- [What to work on]
In the listing that follows, the lines starting at the one containing "change (persisted (server_of" and ending at the one containing "- apply (safe_loop t (loading_rest" are to be returned exactly, both boundary lines included, and no others.

- [Record extracts]
(** Once the stamps are read, the rows that are gone are dropped and the
    others with another stamp are to be read. *)
Lemma fetching_start t sv revs done sec stamps updated w :
  sec ∈ allSections -> sec ∉ done -> loading t sv revs done updated w -> stamped stamps w -> section_stamps sec stamps ->
  tracks t sec (revision_in revs (rk sec)) (seen stamps) w ->
  fetching t sv revs done sec stamps (fst <$> order (changed_rows stamps (persisted sv)))
    (drop_gone prefix sec stamps (persisted sv) updated) w.
Proof using good.
  intros Hs1 Hs2 [Hi Hc Hv Hrev Hd Hrest] Hst Hs3 Htr.
  assert (Hdrop : forall k, ~ (is_Some (persisted sv !! k) /\ stamps !! k = None /\ sec_of k = sec) ->
            drop_gone prefix sec stamps (persisted sv) updated !! k = updated !! k).
  { intros k Hn. unfold drop_gone. rewrite map_lookup_filter. destruct (updated !! k); simpl; [|done]. by rewrite option_guard_True. }
  split; try done.
  - intros k b. unfold drop_gone. rewrite map_lookup_filter_Some. intros [Hb _]. by apply Hv.
  - intros s Hs. destruct (Hd s Hs) as [Hall Htr']. split; [done|]. eapply tracks_impl; [|exact Htr'].
    intros k Hk Hks. unfold is_view. rewrite Hdrop; [done|]. intros (_ & _ & E). congruence.
  - intros k Hk Hn. rewrite Hdrop; [apply Hrest; [done|set_solver]|]. intros (_ & _ & E). set_solver.
  - eapply tracks_impl; [|exact Htr]. intros k Hk Hks Hseen. split; [done|].
    assert (Hold : updated !! k = persisted sv !! k) by (apply Hrest; [done|by rewrite Hks]).
    unfold seen in Hseen. destruct (rows w !! k) as [b|] eqn:Eb; simpl in Hseen.
    + destruct (decide (BStamp <$> persisted sv !! k = Some (BStamp b))) as [Es|Hne].
      * right. rewrite Hdrop, Hold by (intros (_ & ? & _); congruence).
        destruct (persisted sv !! k) as [b'|] eqn:Ep; [|done]. simpl in Es. f_equal. symmetry.
        assert (Hb' : valid_blob k b' w) by (apply (Hv k b'); by rewrite Hold).
        apply Hb'; [exact Eb|]. by injection Es as ->.
      * left. apply keys_of. exists (BStamp b). unfold changed_rows. by rewrite map_lookup_filter_Some.
    + right. unfold drop_gone. rewrite map_lookup_filter, Hold. destruct (persisted sv !! k) as [b'|] eqn:Ep; simpl; [|done].
      rewrite option_guard_False; [done|]. rewrite Ep. intros Hn. by apply Hn.
  - intros k [st Hk]%keys_of. unfold changed_rows in Hk. apply map_lookup_filter_Some in Hk as [Hk _]. by exists st.
Qed.

(** Reading a whole section at once. *)
Lemma fetching_bulk t sv revs done sec stamps updated pending w :
  Inv w -> fetching t sv revs done sec stamps pending updated w ->
  fetching t sv revs done sec stamps
    (List.filter (fun k => negb (bool_decide (is_Some (below (stateKey prefix [sec]) (rows w) !! k)))) pending)
    (below (stateKey prefix [sec]) (rows w) ∪ updated) w.
Proof using good.
  intros Hi HI. set (got := below _ _). destruct (f_sec _ _ _ _ _ _ _ _ _ HI) as (Hsec & _ & _).
  destruct (sections_are_dirs sec Hsec) as [Hdir Hnc].
  assert (Hgot : forall k b, got !! k = Some b -> is_row k /\ sec_of k = sec /\ rows w !! k = Some b).
  { intros k b [Hb Hp]%map_lookup_filter_Some.
    destruct (row_under sec k) as [? E]; [done|eapply held_clean; [apply Hi|exact Hb]|exact Hp|]. by rewrite Hnc in E. }
  eapply fetching_change; [| | | |exact HI].
  - intros k Hk Hn. apply lookup_union_r. destruct (got !! k) as [b|] eqn:E; [|done]. by destruct (Hgot k b E) as (_ & ? & _).
  - intros k b. rewrite lookup_union_Some_raw. intros [Hb|[_ Hb]]; [|by apply (f_valid _ _ _ _ _ _ _ _ _ HI)].
    destruct (Hgot k b Hb) as (Hk & _ & Hr). split; [done|]. split; [eapply held_issued; [apply Hi|exact Hr]|].
    intros b' Hb' _. congruence.
  - intros k Hk Hks [Hseen HP]. split; [done|]. rewrite lookup_union. destruct (got !! k) as [b|] eqn:E.
    + right. destruct (Hgot k b E) as (_ & _ & ->). by destruct (updated !! k).
    + destruct HP as [Hin|Hup]; [left|right; by rewrite left_id_L by apply _].
      apply list_elem_of_In, filter_In. split; [by apply list_elem_of_In|]. rewrite E. by rewrite bool_decide_false by apply is_Some_None.
  - intros k Hin%list_elem_of_In. apply filter_In in Hin as [Hin%list_elem_of_In _]. by apply (f_pending _ _ _ _ _ _ _ _ _ HI).
Qed.

Lemma safe_fetch t sv revs done sec stamps pending updated w :
  Inv w -> fetching t sv revs done sec stamps pending updated w ->
  sf t (foreach pending updated (read_row stamps)) (okp (loading t sv revs (sec :: done))) w.
Proof using good.
  intros Hi HI. eapply (safe_weaken live real Inv guar _ _ (okp (fetching t sv revs done sec stamps []))).
  - intros [u|e] w' _; [apply fetching_done|done].
  - apply (safe_loop t (fetching t sv revs done sec stamps)); [intros; apply fetching_stable| |done|done].
    intros k l u w' Hi' HI'. by apply safe_read_row.
Qed.

Lemma safe_refresh t sv revs done sec updated w :
  Inv w -> sec ∈ allSections -> sec ∉ done -> loading t sv revs done updated w ->
  sf t (refreshSection prefix sec (persisted sv) updated) (okp (loading t sv revs (sec :: done))) w.
Proof using good.
  intros Hi Hs Hn HI. unfold refreshSection.
  eapply (safe_try t (sectionStamps prefix sec)); [done|apply (safe_sectionStamps t sec (revision_in revs (rk sec)) (loading t sv revs done updated)); [done|apply loading_stable| |done]|].
  - intros w' HI'. by apply (l_revs _ _ _ _ _ _ HI').
  - clear w Hi HI. intros stamps w Hi (HI & Hst & Hss & Htr).
    assert (HF := fetching_start t sv revs done sec stamps updated w Hs Hn HI Hst Hss Htr).
    set (pending := fst <$> order (changed_rows stamps (persisted sv))) in *.
    set (updated' := drop_gone prefix sec stamps (persisted sv) updated) in *.
    destruct (bulkReadAbove <? length pending)%nat; [|by apply safe_fetch].
    apply (safe_read t (fetching t sv revs done sec stamps pending updated')); [apply fetching_stable|done|].
    clear w Hi HI Hst Htr HF. intros w rows' HF Hi. destruct (sections_are_dirs sec Hs) as [Hdir _].
    rewrite readall_law; [|apply key_valid; [done|repeat constructor; by apply section_plain]]. intros [= <-].
    apply safe_fetch; [done|]. by apply fetching_bulk.
Qed.

(** Sections a reload may be asked for. *)
Definition loadable (sections : list string) : Prop := NoDup sections /\ forall s, s ∈ sections -> s ∈ allSections.

Lemma loaded_revisions sections (revs m : gmap string Stamp) s :
  fold_right (fun section m => <[section := revision_in revs (rk section)]> m) m sections !! s =
  if decide (s ∈ sections) then Some (revision_in revs (rk s)) else m !! s.
Proof using good.
  induction sections as [|x l IH]; simpl; [done|]. destruct (decide (s = x)) as [->|Hne].
  - rewrite lookup_insert_eq. rewrite decide_True; [done|by left].
  - rewrite lookup_insert_ne, IH by done. destruct (decide (s ∈ l)), (decide (s ∈ x :: l)); set_solver.
Qed.

Lemma loaded_revision_in sections (revs m : gmap string Stamp) s :
  revision_in (fold_right (fun section m => <[section := revision_in revs (rk section)]> m) m sections) s =
  if decide (s ∈ sections) then revision_in revs (rk s) else revision_in m s.
Proof using good. unfold revision_in at 1. rewrite loaded_revisions. by destruct (decide (s ∈ sections)). Qed.

Lemma loading_install t sv revs sections updated w w' :
  loading t sv revs sections updated w -> backend (real w') = backend (real w) -> dirty w' = dirty w -> reserved w' = reserved w ->
  cache t w' = loaded_server prefix sections revs updated (cache t w) -> idle t w'.
Proof using good.
  intros [Hidle Hc Hv Hrev Hd Hrest] Eb Ed Er Ec. destruct Hidle as (Hdt & Hrt & Hsv & Hsw).
  split; [by rewrite Ed|split; [by rewrite Er|]]. rewrite Ec. split; simpl.
  - intros k b Hk. destruct (Hv k b Hk) as [Hrow Hvb]. split; [done|]. unfold valid_blob, was_issued, rows in *. by rewrite Eb.
  - eapply view_ok_local; [done|done|]. intros s Hs. rewrite loaded_revision_in.
    destruct (decide (s ∈ sections)) as [Hin|Hnin].
    + split; [by apply Hrev|]. by apply Hd.
    + destruct (Hsw s Hs) as [Hval Htr]. split; [done|]. eapply tracks_impl; [|exact Htr].
      intros k Hk Hks. unfold is_view. intros <-. rewrite Hc. apply Hrest; [done|]. by rewrite Hks.
Qed.

Lemma loading_equiv t sv revs done done' updated w :
  (forall s, s ∈ done <-> s ∈ done') -> loading t sv revs done updated w -> loading t sv revs done' updated w.
Proof using.
  intros He [? ? ? ? Hd Hrest]. split; try done.
  - intros s Hs. by apply Hd, He.
  - intros k Hk Hn. apply Hrest; [done|]. by rewrite He.
Qed.

(** The sections still to be refreshed are those of [l]. *)
Definition loading_rest (t : string) (sv : server) (revs : gmap string Stamp) (sections l : list string) (updated : stateSnapshot) (w : gworld) : Prop :=
  loading t sv revs (filter (fun s => s ∉ l) sections) updated w /\ NoDup l /\ (forall s, s ∈ l -> s ∈ sections).

Lemma loading_rest_stable t sv revs sections l updated : stable Inv guar t (loading_rest t sv revs sections l updated).
Proof using. intros w w' Hr [H1' H2']. split; [by eapply loading_stable|done]. Qed.

Definition revisions_valid (revs : gmap string Stamp) (w : gworld) : Prop :=
  forall s, s ∈ allSections -> valid_revision s (revision_in revs (rk s)) w.

Lemma safe_load_sections t sections (parses : stateSnapshot -> bool) revs w :
  loadable sections -> Inv w -> idle t w -> revisions_valid revs w ->
  sf t (do known <- get (fun w => persisted (server_of t w));
        try updated <- foreach sections known (fun section updated => refreshSection prefix section known updated);
        if parses updated then
          do _ <- locked t (loaded_server prefix sections revs updated);
          Ret (Ok ())
        else Ret (Err ParsingFailed)) (okp (fun _ => idle t)) w.
Proof using good.
  intros [Hnd Hall] Hi Hidle Hrev.
  apply (safe_get_any t (fun w => idle t w /\ revisions_valid revs w)).
  { intros w1 w2 Hr [H1' H2']. split; [by eapply idle_stable|]. destruct Hr as (_ & _ & t' & _ & Hg).
    intros s Hs. by eapply valid_revision_guar; [|apply H2']. }
  { done. }
  clear w Hi Hidle Hrev. intros w [Hidle Hrev] Hi. set (sv := cache t w).
  change (persisted (server_of t (real w))) with (persisted sv).
  eapply (safe_try t _ _ _ (loading_rest t sv revs sections [])); [done| |].
  - apply (safe_loop t (loading_rest t sv revs sections)); [intros; apply loading_rest_stable| |done|].
    + intros x l u w1 Hi1 (HI & Hn & Hl). apply NoDup_cons in Hn as [Hx Hn].
      eapply (safe_weaken live real Inv guar); [|apply (safe_refresh t sv revs (filter (fun s => s ∉ x :: l) sections)); [done| | |exact HI]].
      * intros [u'|e] w2 _; [|done]. intros HI'. split; [|split; [done|intros s Hs; apply Hl; by right]].
        eapply loading_equiv; [|exact HI']. intros s. rewrite elem_of_cons, !list_elem_of_filter, elem_of_cons.
        assert (x ∈ sections) by (apply Hl; by left). destruct (decide (s = x)) as [->|]; naive_solver.
      * apply Hall, Hl. by left.
      * rewrite list_elem_of_filter. intros [Hc _]. apply Hc. by left.
    + split; [|split; [done|done]]. destruct Hidle as (Hd & Hr & Hv & Hw). split; try done.
      intros s Hs%list_elem_of_filter. tauto.
  - intros updated w' Hi' HI.
    destruct (parses updated); [|apply safe_err].
    eapply (safe_cached t (loading_rest t sv revs sections [] updated) _ (loaded_server prefix sections revs updated)); [apply loading_rest_stable|done|done|].
    intros w1 w2 [HI1 _] Hi1 Hi2 Hg Eb Ed Er Ec. apply safe_ok; [apply idle_stable|].
    eapply loading_install; [|exact Eb|exact Ed|exact Er|exact Ec]. eapply loading_equiv; [|exact HI1].
    intros s. rewrite list_elem_of_filter. split; [by intros [_ ?]|]. intros ?. split; [by apply not_elem_of_nil|done].
Qed.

- [Solution below]
  change (persisted (server_of t (real w))) with (persisted sv).
  eapply (safe_try t _ _ _ (loading_rest t sv revs sections [])); [done| |].
  - apply (safe_loop t (loading_rest t sv revs sections)); [intros; apply loading_rest_stable| |done|].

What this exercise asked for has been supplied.